Привычка мыться, таким образом, долгое время имела скорее моральное, нежели физическое значение. Забавно, что отголоском этих пережитков в Центральной Европе стала «финская сауна», которую до сих пор считают своеобразной разновидностью борделя.
Мэри Дуглас, специалист по культурной антропологии, в своих исследованиях, посвященных грязи и чистоте, доказала, что в странах Западной Европы, в отличие от многих других культур, очищение было связано не с религиозными постулатами, а скорее с доводами этического и – в более позднее время – гигиенического характера. В конце концов из всех телесных жидкостей одни лишь слезы стали считать чистыми. Все остальное было провозглашено грязным и нечестивым.
Глава 5
Слезы и смех
В 1960-х гг. в финских учебниках хороших манер можно было прочесть, что воспитанному мужчине не пристало смеяться, плакать или же иным образом выражать свои эмоции, по крайней мере публично. Тем не менее предыдущий совет, призывающий контролировать свои чувства в театре, кажется с точки зрения воспитания несколько надуманным: в конце концов, еще Аристотель утверждал, что погружение в вымышленные переживания при восприятии художественного произведения приводит к духовному очищению, катарсису. Это чувство сопереживания, которое заставляет зрителя примерить на себя образ другого человека и пережить испытываемые им эмоции, благотворно влияет на нас.

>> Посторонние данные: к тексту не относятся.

(* ===== verification/Hoare.v ===== *)
(** * What an operation keeps

    Partial correctness of kernel operations, panics allowed, and relations between the
    state before and after that every outcome keeps. *)

From S2P Require Import Prelude Abi Obj Objects Machine Thread.

(** [wlp m Q E s]: from [s], unless [m] panics, a returned value satisfies [Q] and a
    returned status [E], each with the state it leaves. *)
Definition wlp {S A} (m : K S A) (Q : A → S → Prop) (E : Z → S → Prop) (s : S) : Prop :=
  match m s with
  | Done a s' => Q a s'
  | Fail e s' => E e s'
  | Panic => True
  end.

Section wlp.
Context {S : Type}.
Implicit Types (s : S).

Lemma wlp_ret {A} (a : A) Q E s : Q a s → wlp (mret a) Q E s.
Proof. done. Qed.
Lemma wlp_err {A} code (Q : A → S → Prop) E s : E code s → wlp (err code) Q E s.
Proof. done. Qed.
Lemma wlp_panic {A} (Q : A → S → Prop) E s : wlp panic Q E s.
Proof. done. Qed.
Lemma wlp_bind {A B} (m : K S A) (k : A → K S B) Q E s :
  wlp m (λ a, wlp (k a) Q E) E s → wlp (m ≫= k) Q E s.
Proof. unfold wlp, mbind, K_bind. by destruct (m s). Qed.
Lemma wlp_gets {A} (f : S → A) Q E s : Q (f s) s → wlp (gets f) Q E s.
Proof. done. Qed.
Lemma wlp_modify f Q E s : Q () (f s) → wlp (modify f) Q E s.
Proof. done. Qed.
Lemma wlp_err_if b code Q E s :
  (b = true → E code s) → (b = false → Q () s) → wlp (err_if b code) Q E s.
Proof. destruct b; [intros H _; exact (H eq_refl)|intros _ H; exact (H eq_refl)]. Qed.
Lemma wlp_expect {A} (o : option A) Q E s : (∀ a, o = Some a → Q a s) → wlp (expect o) Q E s.
Proof. destruct o; [intros H; by apply H|done]. Qed.
Lemma wlp_ok_or {A} code (o : option A) Q E s :
  (∀ a, o = Some a → Q a s) → (o = None → E code s) → wlp (ok_or code o) Q E s.
Proof. destruct o as [a|]; intros H H'; [by apply H|by apply H']. Qed.
Lemma wlp_catch {A} (m : K S A) Q E s :
  wlp m (λ a, Q (inr a)) (λ e, Q (inl e)) s → wlp (catch m) Q E s.
Proof. unfold wlp, catch. by destruct (m s). Qed.
Lemma wlp_mono {A} (m : K S A) (Q Q' : A → S → Prop) (E E' : Z → S → Prop) s :
  wlp m Q E s → (∀ a s', Q a s' → Q' a s') → (∀ e s', E e s' → E' e s') → wlp m Q' E' s.
Proof. unfold wlp. destruct (m s); eauto. Qed.
Lemma wlp_and {A} (m : K S A) (Q Q' : A → S → Prop) (E E' : Z → S → Prop) s :
  wlp m Q E s → wlp m Q' E' s → wlp m (λ a s', Q a s' ∧ Q' a s') (λ e s', E e s' ∧ E' e s') s.
Proof. unfold wlp. by destruct (m s). Qed.
Lemma wlp_done {A} (m : K S A) Q E s a s' : wlp m Q E s → m s = Done a s' → Q a s'.
Proof. unfold wlp. intros H Hm. by rewrite Hm in H. Qed.
Lemma wlp_fail {A} (m : K S A) Q E s e s' : wlp m Q E s → m s = Fail e s' → E e s'.
Proof. unfold wlp. intros H Hm. by rewrite Hm in H. Qed.

(** ** Relations kept *)

(** Whatever [m] returns, the states before and after are related. *)
Definition keeps {A} (R : S → S → Prop) (m : K S A) : Prop := ∀ s, wlp m (λ _, R s) (λ _, R s) s.

Section keeps.
Context (R : S → S → Prop) `{!PreOrder R}.

Lemma keeps_ret {A} (a : A) : keeps R (mret a).
Proof. intros s. by apply wlp_ret. Qed.
Lemma keeps_err {A} code : keeps R (err code : K S A).
Proof. intros s. by apply wlp_err. Qed.
Lemma keeps_panic {A} : keeps R (panic : K S A).
Proof. done. Qed.
Lemma keeps_gets {A} (f : S → A) : keeps R (gets f).
Proof. intros s. by apply wlp_gets. Qed.
Lemma keeps_getk : keeps R getk.
Proof. intros s. by apply wlp_gets. Qed.
Lemma keeps_expect {A} (o : option A) : keeps R (expect o).
Proof. intros s. apply wlp_expect. by intros. Qed.
Lemma keeps_ok_or {A} code (o : option A) : keeps R (ok_or code o).
Proof. intros s. apply wlp_ok_or; by intros. Qed.
Lemma keeps_err_if b code : keeps R (err_if b code).
Proof. intros s. apply wlp_err_if; by intros. Qed.
Lemma keeps_modify f : (∀ s, R s (f s)) → keeps R (modify f).
Proof. intros Hf s. by apply wlp_modify. Qed.
Lemma keeps_bind {A B} (m : K S A) (k : A → K S B) :
  keeps R m → (∀ a, keeps R (k a)) → keeps R (m ≫= k).
Proof.
  intros Hm Hk s. apply wlp_bind. eapply wlp_mono; [apply Hm| |done].
  intros a s' Hs. eapply wlp_mono; [apply Hk|..]; intros ? s'' Hs'; exact (transitivity Hs Hs').
Qed.
Lemma keeps_catch {A} (m : K S A) : keeps R m → keeps R (catch m).
Proof. intros Hm s. apply wlp_catch, Hm. Qed.
Lemma keeps_for_each {A} (l : list A) body : (∀ x, keeps R (body x)) → keeps R (for_each l body).
Proof.
  intros Hb. induction l as [|x l IH]; [apply keeps_ret|]. apply keeps_bind; [apply Hb|by intros _].
Qed.

(** A kept relation joins the post-condition. *)
Lemma wlp_keeps {A} (m : K S A) (Q : A → S → Prop) (E : Z → S → Prop) s :
  keeps R m → (∀ a s', R s s' → Q a s') → (∀ e s', R s s' → E e s') → wlp m Q E s.
Proof. intros Hm HQ HE. eapply wlp_mono; [apply Hm|apply HQ|apply HE]. Qed.
End keeps.

Lemma keeps_mono {A} (R R' : S → S → Prop) (m : K S A) :
  (∀ s s', R s s' → R' s s') → keeps R m → keeps R' m.
Proof. intros HR Hm s. eapply wlp_mono; [apply Hm|intros; by apply HR..]. Qed.

(** The relation that a projection of the state stays as it is. *)
Definition same {T} (f : S → T) (s s' : S) : Prop := f s' = f s.
#[global] Instance same_preorder {T} (f : S → T) : PreOrder (same f).
Proof. split; [done|]. intros s1 s2 s3 H1 H2. unfold same in *. congruence. Qed.
End wlp.

(** Both of two relations. *)
Definition both {S} (R R' : S → S → Prop) (s s' : S) : Prop := R s s' ∧ R' s s'.
#[global] Instance both_preorder {S} (R R' : S → S → Prop) `{!PreOrder R, !PreOrder R'} : PreOrder (both R R').
Proof. split; [done|]. intros ??? [] []. split; by etrans. Qed.

(** [keeps]: the lemmas that say what an operation keeps, one per operation. [keep]
    takes an operation apart down to them. *)
Create HintDb keeps discriminated.
#[export] Hint Constants Opaque : keeps.
#[export] Hint Variables Opaque : keeps.
Ltac keep_step :=
  lazymatch goal with
  | |- keeps _ (mret _) => apply keeps_ret; apply _
  | |- keeps _ (err _) => apply keeps_err; apply _
  | |- keeps _ panic => apply keeps_panic
  | |- keeps _ (gets _) => apply keeps_gets; apply _
  | |- keeps _ getk => apply keeps_getk; apply _
  | |- keeps _ (expect _) => apply keeps_expect; apply _
  | |- keeps _ (ok_or _ _) => apply keeps_ok_or; apply _
  | |- keeps _ (err_if _ _) => apply keeps_err_if; apply _
  | |- keeps _ (mbind _ _) => apply keeps_bind; [apply _| |intros ?]
  | |- keeps _ (catch _) => apply keeps_catch; try apply _
  | |- keeps _ (for_each _ _) => apply keeps_for_each; [apply _|intros ?]
  | |- keeps _ (modify _) => apply keeps_modify; intros ?
  | |- keeps _ (match ?x with _ => _ end) => destruct x
  | |- keeps _ _ => solve [auto with keeps nocore typeclass_instances]
  end.
Ltac keep := repeat (cbv beta iota zeta; keep_step).

(** ** Operations on a part *)

Lemma wlp_at_index {A} (table : Machine → list A) i Q E m :
  (∀ x, table m !! i = Some x → Q x m) → wlp (at_index table i) Q E m.
Proof. intros H. apply wlp_bind, wlp_gets, wlp_expect, H. Qed.
Lemma wlp_run {A} (f : Machine → A * Machine) Q E m :
  Q (f m).1 (f m).2 → wlp (run f) Q E m.
Proof. unfold wlp, run. by destruct (f m). Qed.
Lemma wlp_on_scopes {A} f (Q : A → Machine → Prop) E m :
  Q (f (m_scopes m)).1 (m <| m_scopes := (f (m_scopes m)).2 |>) → wlp (on_scopes f) Q E m.
Proof. unfold wlp, on_scopes, zoom. by destruct (f (m_scopes m)). Qed.
Lemma keeps_at_index {A} (R : Machine → Machine → Prop) `{!PreOrder R} (table : Machine → list A) i :
  keeps R (at_index table i).
Proof. intros m. apply wlp_at_index. by intros. Qed.
#[export] Hint Resolve keeps_at_index : keeps.

Lemma wlp_on_machine {A} (m : K Machine A) Q E k :
  wlp m (λ a s, Q a (k <| kn_machine := s |>)) (λ e s, E e (k <| kn_machine := s |>)) (kn_machine k) →
  wlp (on_machine m) Q E k.
Proof. unfold wlp, on_machine. by destruct (m _). Qed.

Lemma with_own_machine k : k <| kn_machine := kn_machine k |> = k.
Proof. by destruct k. Qed.
Lemma wlp_read {A} (table : Machine → list A) i Q E k :
  (∀ x, table (kn_machine k) !! i = Some x → Q x k) → wlp (on_machine (at_index table i)) Q E k.
Proof. intros H. apply wlp_on_machine, wlp_at_index. intros x Hx. rewrite with_own_machine. by apply H. Qed.
Lemma wlp_change f Q E k : Q () (k <| kn_machine ::= f |>) → wlp (change f) Q E k.
Proof. done. Qed.
(** An operation of the machine of which only what it keeps matters. *)
Lemma wlp_beside {A} R (c : K Machine A) Q E k :
  keeps R c →
  (∀ a m, R (kn_machine k) m → Q a (k <| kn_machine := m |>)) →
  (∀ e m, R (kn_machine k) m → E e (k <| kn_machine := m |>)) → wlp (on_machine c) Q E k.
Proof. intros Hc HQ HE. apply wlp_on_machine. eapply wlp_mono; [apply Hc|apply HQ|apply HE]. Qed.

(** The machine of a kernel state, and the rest as it was. *)
Definition lift (R : Machine → Machine → Prop) (k k' : Kernel) : Prop := R (kn_machine k) (kn_machine k').
#[global] Instance lift_preorder R `{!PreOrder R} : PreOrder (lift R).
Proof.
  split; [intros k; unfold lift; reflexivity|]. unfold lift. intros k1 k2 k3 H1 H2. exact (transitivity H1 H2).
Qed.

Lemma keeps_on_machine {A} R `{!PreOrder R} (m : K Machine A) : keeps R m → keeps (lift R) (on_machine m).
Proof. intros Hm k. apply wlp_on_machine. eapply wlp_mono; [apply Hm|done..]. Qed.
#[export] Hint Resolve keeps_on_machine : keeps.

(** ** Operations that return no status *)

Definition unfailing {S A} (m : K S A) : Prop := ∀ s, wlp m (λ _ _, True) (λ _ _, False) s.

Section unfailing.
Context {S : Type}.

Lemma unfailing_bind {A B} (m : K S A) (k : A → K S B) :
  unfailing m → (∀ a, unfailing (k a)) → unfailing (m ≫= k).
Proof.
  intros Hm Hk s. apply wlp_bind. eapply wlp_mono; [apply Hm|intros a s' _; apply Hk|done].
Qed.
Lemma unfailing_catch {A} (m : K S A) : unfailing (catch m).
Proof. intros s. unfold wlp, catch. by destruct (m s). Qed.
Lemma unfailing_expect {A} (o : option A) : unfailing (expect o : K S A).
Proof. intros s. by destruct o. Qed.
Lemma unfailing_for_each {A} (l : list A) (body : A → K S ()) :
  (∀ x, unfailing (body x)) → unfailing (for_each l body).
Proof. intros Hb. induction l as [|x l IH]; [done|]. apply unfailing_bind; [apply Hb|by intros _]. Qed.

(** What an operation that returns no status keeps. *)
Lemma wlp_unfailing {A} R (m : K S A) (Q : A → S → Prop) E s :
  keeps R m → unfailing m → (∀ a s', R s s' → Q a s') → wlp m Q E s.
Proof.
  intros Hk Hu HQ. eapply wlp_mono; [apply wlp_and; [apply Hk|apply Hu]|..]; [intros a s' [? _]; by apply HQ|].
  by intros e s' [_ []].
Qed.
End unfailing.

Create HintDb unfailing discriminated.
#[export] Hint Constants Opaque : unfailing.
#[export] Hint Variables Opaque : unfailing.
Ltac smooth_step :=
  lazymatch goal with
  | |- unfailing (mret _) => done
  | |- unfailing panic => done
  | |- unfailing (gets _) => done
  | |- unfailing getk => done
  | |- unfailing (expect _) => apply unfailing_expect
  | |- unfailing (modify _) => done
  | |- unfailing (catch _) => apply unfailing_catch
  | |- unfailing (mbind _ _) => apply unfailing_bind; [|intros ?]
  | |- unfailing (for_each _ _) => apply unfailing_for_each; intros ?
  | |- unfailing (match ?x with _ => _ end) => destruct x
  | |- unfailing _ => solve [auto with unfailing nocore]
  end.
Ltac smooth := repeat (cbv beta iota zeta; smooth_step).

Lemma unfailing_at_index {A} (table : Machine → list A) i : unfailing (at_index table i).
Proof. intros m. apply wlp_at_index. done. Qed.
Lemma unfailing_on_machine {A} (c : K Machine A) : unfailing c → unfailing (on_machine c).
Proof. intros Hc k. apply wlp_on_machine. eapply wlp_mono; [apply Hc|done..]. Qed.
Lemma unfailing_change f : unfailing (change f).
Proof. done. Qed.
#[export] Hint Resolve unfailing_at_index unfailing_on_machine unfailing_change : unfailing.

(** ** Operations that only read *)

Lemma wlp_pure {A} (c : K Machine A) Q E k :
  keeps eq c → (∀ a, c (kn_machine k) = Done a (kn_machine k) → Q a k) → (∀ e, E e k) → wlp (on_machine c) Q E k.
Proof.
  intros Hc HQ HE. apply wlp_on_machine. specialize (Hc (kn_machine k)). unfold wlp in Hc |- *.
  destruct (c (kn_machine k)) as [a m|e m|]; [|subst m; rewrite with_own_machine; apply HE|done].
  subst m. rewrite with_own_machine. by apply HQ.
Qed.

(** What a handle resolves to is alive and of the type asked. *)
Lemma wlp_resolve domain handle type rights now m :
  wlp (resolve domain handle type rights now)
    (λ cap m', m' = m ∧ object_alive m (rs_object cap) = true ∧
               (type ≠ object_type.NONE → abi_type (obj_kind (rs_object cap)) = type)) (λ _ m', m' = m) m.
Proof.
  unfold resolve, resolve_entry. apply wlp_bind, wlp_at_index. intros d _.
  apply wlp_bind, wlp_ok_or; [intros entry _|done].
  apply wlp_bind, wlp_err_if; [done|intros Htype]. apply wlp_bind, wlp_gets.
  apply wlp_bind, wlp_ok_or; [intros node _|done].
  apply wlp_bind, wlp_err_if; [done|intros _].
  apply wlp_bind, wlp_err_if; [done|intros _].
  apply wlp_bind, wlp_err_if; [done|intros _].
  apply wlp_bind, wlp_err_if; [done|intros Halive]. apply wlp_ret. split; [done|].
  split; [by apply negb_false_iff|]. intros Hne. apply andb_false_iff in Htype.
  destruct Htype as [H|H]; apply negb_false_iff in H; by apply bool_decide_eq_true in H.
Qed.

Если бросить ретроспективный взгляд на историю европейского театра, то становится понятно, что вплоть до XIX столетия он являлся местом, где публика как раз таки и выражала свои чувства в открытую: представители низших классов, занимавшие дешевые места в партере, вовсю рыдали, смеялись, пьянствовали, шумели и выкрикивали непристойности сидевшим в верхнем ярусе аристократам, не обращая особого внимания на разворачивающееся на сцене представление. Проститутки и карманники делали свое дело среди этой пестрой театральной толпы, и всё вместе превращалось в этакий балаган. Подобное варварское поведение старались ограничивать с помощью правил и штрафов, например запрещая доступ в театр тем, кто испражнялся на пол. Только в XIX в. атмосфера в театрах стала более спокойной, отчасти за счет улучшившегося освещения, которое помогало сосредоточиться на пьесе, а также благодаря тому, что мещане стали перенимать у дворян хорошие манеры и контролировать свое буйное поведение.
Еще в Средние века и на заре Нового времени плакать прилюдно считалось совершенно нормальным, причем поводом могли служить события не только выдуманные, но и совершенно реальные. Согласно этикету, чем благороднее был мужчина, тем больше слез ему следовало проливать.
«Он пробуждал внимание благодаря своей крупной и сильной фигуре, был высок ростом и строен станом. Он говорил умело, и слушать его было приятно, он был мягок к сирым и убогим мира сего, но тверд с теми, кто ему не подчинялся, строг, но справедлив, был человеком богобоязненным и рьяным на богоугодные дела. Когда читал он молитвы, слезы благочестия лились из его глаз и катились по щекам».
В столь возвышенном тоне средневековый английский хронист, монах-бенедиктинец Ордерик Виталий описывает в своей созданной в XII в. «Церковной истории» (Historia Ecclesiastica) некоего рыцаря. Обратите внимание, что здесь особенно превозносятся эмоциональные качества. Несмотря на мужественность, при необходимости рыцарь мог отпустить на волю свои чувства. В то же время ему не было нужды скрывать слезы, поскольку в Средние века публичное выражение эмоций считалось абсолютно нормальным явлением. Мужчина мог заплакать, например, обнаружив, что кто-то предал его дружбу. Кретьен де Труа в своем романе «Ланселот, или Рыцарь телеги»[6]
описывает, как главный герой рыдает на плече у женщины, узнав, что не может принять участие в турнире. Высокородная дама, растроганная слезами Ланселота, помогает ему попасть на ристалище.